Content starts

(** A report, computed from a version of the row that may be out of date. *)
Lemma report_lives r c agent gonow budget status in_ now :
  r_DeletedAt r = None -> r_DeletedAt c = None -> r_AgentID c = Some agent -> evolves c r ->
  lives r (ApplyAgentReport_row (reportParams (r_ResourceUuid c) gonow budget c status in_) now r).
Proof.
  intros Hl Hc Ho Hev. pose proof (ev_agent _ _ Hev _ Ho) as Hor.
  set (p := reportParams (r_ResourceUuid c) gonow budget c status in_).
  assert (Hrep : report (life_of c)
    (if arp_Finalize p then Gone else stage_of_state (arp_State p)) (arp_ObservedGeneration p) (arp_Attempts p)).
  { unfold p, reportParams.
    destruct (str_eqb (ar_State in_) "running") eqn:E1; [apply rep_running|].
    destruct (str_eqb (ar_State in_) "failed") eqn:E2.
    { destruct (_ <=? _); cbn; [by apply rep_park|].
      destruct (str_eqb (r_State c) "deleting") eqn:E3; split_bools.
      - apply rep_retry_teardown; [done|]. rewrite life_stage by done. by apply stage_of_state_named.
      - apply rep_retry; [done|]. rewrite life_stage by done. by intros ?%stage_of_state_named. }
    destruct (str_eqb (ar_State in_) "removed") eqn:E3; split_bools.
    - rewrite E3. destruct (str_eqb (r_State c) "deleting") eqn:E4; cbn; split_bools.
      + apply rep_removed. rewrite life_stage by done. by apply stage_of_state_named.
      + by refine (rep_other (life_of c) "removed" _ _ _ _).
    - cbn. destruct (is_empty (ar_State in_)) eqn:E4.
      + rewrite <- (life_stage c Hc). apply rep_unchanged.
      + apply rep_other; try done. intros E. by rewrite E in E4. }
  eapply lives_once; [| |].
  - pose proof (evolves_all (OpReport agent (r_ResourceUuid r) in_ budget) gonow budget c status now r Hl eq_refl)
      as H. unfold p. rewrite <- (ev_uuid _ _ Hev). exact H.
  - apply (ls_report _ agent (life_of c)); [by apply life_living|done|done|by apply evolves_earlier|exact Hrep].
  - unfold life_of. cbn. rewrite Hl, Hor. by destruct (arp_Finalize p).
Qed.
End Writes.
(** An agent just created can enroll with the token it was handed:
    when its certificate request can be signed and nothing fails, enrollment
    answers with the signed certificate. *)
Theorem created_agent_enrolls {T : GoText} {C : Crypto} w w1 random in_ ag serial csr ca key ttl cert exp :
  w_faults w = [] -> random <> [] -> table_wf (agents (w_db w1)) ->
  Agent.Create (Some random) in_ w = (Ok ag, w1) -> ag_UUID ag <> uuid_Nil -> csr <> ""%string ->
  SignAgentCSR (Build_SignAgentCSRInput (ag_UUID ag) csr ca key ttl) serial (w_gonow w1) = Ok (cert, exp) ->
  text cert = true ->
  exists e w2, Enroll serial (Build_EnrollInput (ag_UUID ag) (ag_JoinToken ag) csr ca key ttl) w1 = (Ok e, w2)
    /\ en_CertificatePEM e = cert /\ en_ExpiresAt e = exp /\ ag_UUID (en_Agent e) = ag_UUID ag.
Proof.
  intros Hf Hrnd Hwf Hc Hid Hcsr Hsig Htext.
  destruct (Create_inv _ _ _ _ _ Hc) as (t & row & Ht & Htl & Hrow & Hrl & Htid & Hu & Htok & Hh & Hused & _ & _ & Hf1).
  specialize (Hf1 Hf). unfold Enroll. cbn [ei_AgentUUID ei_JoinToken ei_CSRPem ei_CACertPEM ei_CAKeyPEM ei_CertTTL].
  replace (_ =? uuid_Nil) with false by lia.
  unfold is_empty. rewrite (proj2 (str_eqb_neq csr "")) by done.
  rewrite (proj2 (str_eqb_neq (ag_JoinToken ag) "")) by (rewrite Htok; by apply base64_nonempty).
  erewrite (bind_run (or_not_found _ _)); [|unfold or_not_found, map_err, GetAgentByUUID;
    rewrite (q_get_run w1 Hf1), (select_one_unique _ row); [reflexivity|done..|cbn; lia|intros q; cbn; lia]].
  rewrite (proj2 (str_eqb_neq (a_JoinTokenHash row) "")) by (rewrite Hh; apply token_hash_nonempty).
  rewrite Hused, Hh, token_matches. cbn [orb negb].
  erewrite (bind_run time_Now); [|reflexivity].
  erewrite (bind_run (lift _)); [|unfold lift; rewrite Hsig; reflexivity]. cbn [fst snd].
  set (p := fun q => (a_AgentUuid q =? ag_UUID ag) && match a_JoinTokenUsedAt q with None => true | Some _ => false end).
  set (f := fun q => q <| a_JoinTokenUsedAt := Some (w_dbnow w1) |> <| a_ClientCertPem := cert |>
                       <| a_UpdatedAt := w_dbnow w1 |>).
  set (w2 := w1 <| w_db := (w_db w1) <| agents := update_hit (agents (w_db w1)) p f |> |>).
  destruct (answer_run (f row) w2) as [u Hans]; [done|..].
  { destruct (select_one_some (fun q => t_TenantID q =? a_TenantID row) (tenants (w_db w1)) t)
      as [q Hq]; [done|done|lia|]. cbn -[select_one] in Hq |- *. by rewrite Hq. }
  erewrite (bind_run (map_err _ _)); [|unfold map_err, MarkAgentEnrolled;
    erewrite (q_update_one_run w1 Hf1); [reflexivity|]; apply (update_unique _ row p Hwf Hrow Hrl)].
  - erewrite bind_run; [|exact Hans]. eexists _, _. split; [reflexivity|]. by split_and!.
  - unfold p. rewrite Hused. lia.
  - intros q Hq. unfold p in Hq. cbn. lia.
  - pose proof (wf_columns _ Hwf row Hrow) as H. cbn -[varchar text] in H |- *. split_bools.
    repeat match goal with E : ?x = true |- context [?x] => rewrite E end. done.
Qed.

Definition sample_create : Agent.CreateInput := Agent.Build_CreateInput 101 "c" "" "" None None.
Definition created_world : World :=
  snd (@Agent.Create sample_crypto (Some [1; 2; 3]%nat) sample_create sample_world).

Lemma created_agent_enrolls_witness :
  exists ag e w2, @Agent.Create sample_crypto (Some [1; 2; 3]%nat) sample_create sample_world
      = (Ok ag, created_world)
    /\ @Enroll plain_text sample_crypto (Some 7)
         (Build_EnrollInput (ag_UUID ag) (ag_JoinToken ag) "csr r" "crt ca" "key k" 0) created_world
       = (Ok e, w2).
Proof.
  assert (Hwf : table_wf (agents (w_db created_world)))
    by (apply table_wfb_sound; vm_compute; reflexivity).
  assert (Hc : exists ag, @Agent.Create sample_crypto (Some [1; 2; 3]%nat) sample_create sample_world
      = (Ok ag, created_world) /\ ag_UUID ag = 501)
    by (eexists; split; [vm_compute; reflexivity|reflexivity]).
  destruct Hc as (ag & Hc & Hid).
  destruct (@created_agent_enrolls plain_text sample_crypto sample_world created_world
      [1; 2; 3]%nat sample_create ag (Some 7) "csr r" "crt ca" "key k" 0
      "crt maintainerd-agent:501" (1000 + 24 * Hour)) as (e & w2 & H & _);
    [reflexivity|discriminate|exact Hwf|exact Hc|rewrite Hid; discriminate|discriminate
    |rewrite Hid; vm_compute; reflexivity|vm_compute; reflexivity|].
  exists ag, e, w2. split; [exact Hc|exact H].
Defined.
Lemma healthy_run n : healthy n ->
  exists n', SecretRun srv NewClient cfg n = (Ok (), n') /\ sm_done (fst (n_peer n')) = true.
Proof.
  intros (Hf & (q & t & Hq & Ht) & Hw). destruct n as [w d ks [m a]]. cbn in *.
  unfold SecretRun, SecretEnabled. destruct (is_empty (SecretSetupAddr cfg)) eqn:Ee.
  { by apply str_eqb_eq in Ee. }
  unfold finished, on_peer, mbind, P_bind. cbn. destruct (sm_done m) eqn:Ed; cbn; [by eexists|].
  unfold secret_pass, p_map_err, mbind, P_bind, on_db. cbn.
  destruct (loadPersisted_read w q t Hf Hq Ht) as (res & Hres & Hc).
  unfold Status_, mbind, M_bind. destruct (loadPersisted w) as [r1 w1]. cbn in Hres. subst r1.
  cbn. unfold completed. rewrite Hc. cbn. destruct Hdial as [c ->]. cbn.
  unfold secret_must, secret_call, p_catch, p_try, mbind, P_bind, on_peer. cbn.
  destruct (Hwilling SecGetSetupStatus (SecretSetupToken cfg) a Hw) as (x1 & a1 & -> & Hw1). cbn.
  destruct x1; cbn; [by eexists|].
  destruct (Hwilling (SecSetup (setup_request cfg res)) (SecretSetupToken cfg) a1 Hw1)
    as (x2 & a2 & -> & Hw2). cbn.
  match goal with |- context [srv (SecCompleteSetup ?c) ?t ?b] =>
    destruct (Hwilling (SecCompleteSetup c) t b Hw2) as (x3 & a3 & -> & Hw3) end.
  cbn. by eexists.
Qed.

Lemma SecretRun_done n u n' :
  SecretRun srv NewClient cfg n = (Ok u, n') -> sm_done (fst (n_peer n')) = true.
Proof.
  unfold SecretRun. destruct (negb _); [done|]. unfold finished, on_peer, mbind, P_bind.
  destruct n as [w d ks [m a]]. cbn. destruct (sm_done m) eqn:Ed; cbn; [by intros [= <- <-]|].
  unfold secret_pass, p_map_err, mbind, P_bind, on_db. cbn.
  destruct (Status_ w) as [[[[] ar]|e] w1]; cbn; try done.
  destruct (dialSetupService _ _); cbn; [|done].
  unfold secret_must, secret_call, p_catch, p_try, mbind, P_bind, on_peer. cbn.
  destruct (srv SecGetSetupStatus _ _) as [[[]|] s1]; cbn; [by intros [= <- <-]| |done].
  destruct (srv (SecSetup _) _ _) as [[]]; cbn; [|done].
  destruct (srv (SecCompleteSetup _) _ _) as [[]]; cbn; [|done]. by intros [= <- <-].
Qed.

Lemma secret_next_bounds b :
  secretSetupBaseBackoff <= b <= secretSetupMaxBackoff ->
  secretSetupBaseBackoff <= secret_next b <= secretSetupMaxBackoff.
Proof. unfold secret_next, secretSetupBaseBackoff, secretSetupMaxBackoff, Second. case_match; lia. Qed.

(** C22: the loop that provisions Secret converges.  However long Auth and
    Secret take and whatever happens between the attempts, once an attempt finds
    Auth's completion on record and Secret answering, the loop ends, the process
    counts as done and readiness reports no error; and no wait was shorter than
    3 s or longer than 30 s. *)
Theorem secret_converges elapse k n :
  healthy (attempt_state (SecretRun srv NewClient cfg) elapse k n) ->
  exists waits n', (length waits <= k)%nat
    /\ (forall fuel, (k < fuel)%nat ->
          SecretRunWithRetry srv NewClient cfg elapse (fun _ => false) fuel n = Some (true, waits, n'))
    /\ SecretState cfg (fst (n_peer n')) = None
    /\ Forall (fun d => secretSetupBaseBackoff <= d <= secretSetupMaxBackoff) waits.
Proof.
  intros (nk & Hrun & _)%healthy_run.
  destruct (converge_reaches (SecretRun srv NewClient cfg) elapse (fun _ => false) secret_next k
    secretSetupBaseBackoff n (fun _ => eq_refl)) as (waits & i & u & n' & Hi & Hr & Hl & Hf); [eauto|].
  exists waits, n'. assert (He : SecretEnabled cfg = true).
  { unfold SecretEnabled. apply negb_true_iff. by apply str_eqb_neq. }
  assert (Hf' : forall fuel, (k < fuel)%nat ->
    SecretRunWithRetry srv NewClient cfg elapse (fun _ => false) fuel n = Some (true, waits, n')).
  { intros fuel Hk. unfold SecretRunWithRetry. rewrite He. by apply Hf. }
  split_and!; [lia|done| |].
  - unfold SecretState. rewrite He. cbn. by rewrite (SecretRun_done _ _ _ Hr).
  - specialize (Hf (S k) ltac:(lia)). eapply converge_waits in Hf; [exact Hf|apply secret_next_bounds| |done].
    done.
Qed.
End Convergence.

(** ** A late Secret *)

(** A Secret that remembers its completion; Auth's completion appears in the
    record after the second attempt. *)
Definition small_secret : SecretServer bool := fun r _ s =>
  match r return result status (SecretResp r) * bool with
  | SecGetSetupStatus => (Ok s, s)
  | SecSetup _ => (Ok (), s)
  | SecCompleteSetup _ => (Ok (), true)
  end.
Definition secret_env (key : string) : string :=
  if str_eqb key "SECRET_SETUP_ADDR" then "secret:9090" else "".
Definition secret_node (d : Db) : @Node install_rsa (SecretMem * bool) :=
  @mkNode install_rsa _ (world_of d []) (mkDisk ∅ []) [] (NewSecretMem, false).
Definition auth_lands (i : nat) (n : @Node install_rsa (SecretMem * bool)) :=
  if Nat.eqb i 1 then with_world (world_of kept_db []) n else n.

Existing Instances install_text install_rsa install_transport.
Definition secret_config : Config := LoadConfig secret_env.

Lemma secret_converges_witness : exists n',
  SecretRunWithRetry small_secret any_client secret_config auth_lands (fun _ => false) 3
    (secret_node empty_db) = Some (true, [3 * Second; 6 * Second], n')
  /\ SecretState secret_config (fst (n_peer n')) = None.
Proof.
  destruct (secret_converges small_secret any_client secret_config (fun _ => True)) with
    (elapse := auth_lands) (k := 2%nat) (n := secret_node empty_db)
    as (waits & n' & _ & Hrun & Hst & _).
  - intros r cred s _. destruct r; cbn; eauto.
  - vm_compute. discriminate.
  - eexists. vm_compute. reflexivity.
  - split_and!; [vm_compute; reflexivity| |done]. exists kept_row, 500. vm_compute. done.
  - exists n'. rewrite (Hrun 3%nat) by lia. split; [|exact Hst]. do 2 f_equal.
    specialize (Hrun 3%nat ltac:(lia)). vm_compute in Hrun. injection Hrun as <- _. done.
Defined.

Content ends

### About this exercise
Using the data above, reproduce exactly the lines from the line that contains "eqn:E1; [apply rep_running|]." through the line that contains "by refine (rep_other", including both.

### Result of the task
    destruct (str_eqb (ar_State in_) "running") eqn:E1; [apply rep_running|].
    destruct (str_eqb (ar_State in_) "failed") eqn:E2.
    { destruct (_ <=? _); cbn; [by apply rep_park|].
      destruct (str_eqb (r_State c) "deleting") eqn:E3; split_bools.
      - apply rep_retry_teardown; [done|]. rewrite life_stage by done. by apply stage_of_state_named.
      - apply rep_retry; [done|]. rewrite life_stage by done. by intros ?%stage_of_state_named. }
    destruct (str_eqb (ar_State in_) "removed") eqn:E3; split_bools.
    - rewrite E3. destruct (str_eqb (r_State c) "deleting") eqn:E4; cbn; split_bools.
      + apply rep_removed. rewrite life_stage by done. by apply stage_of_state_named.
      + by refine (rep_other (life_of c) "removed" _ _ _ _).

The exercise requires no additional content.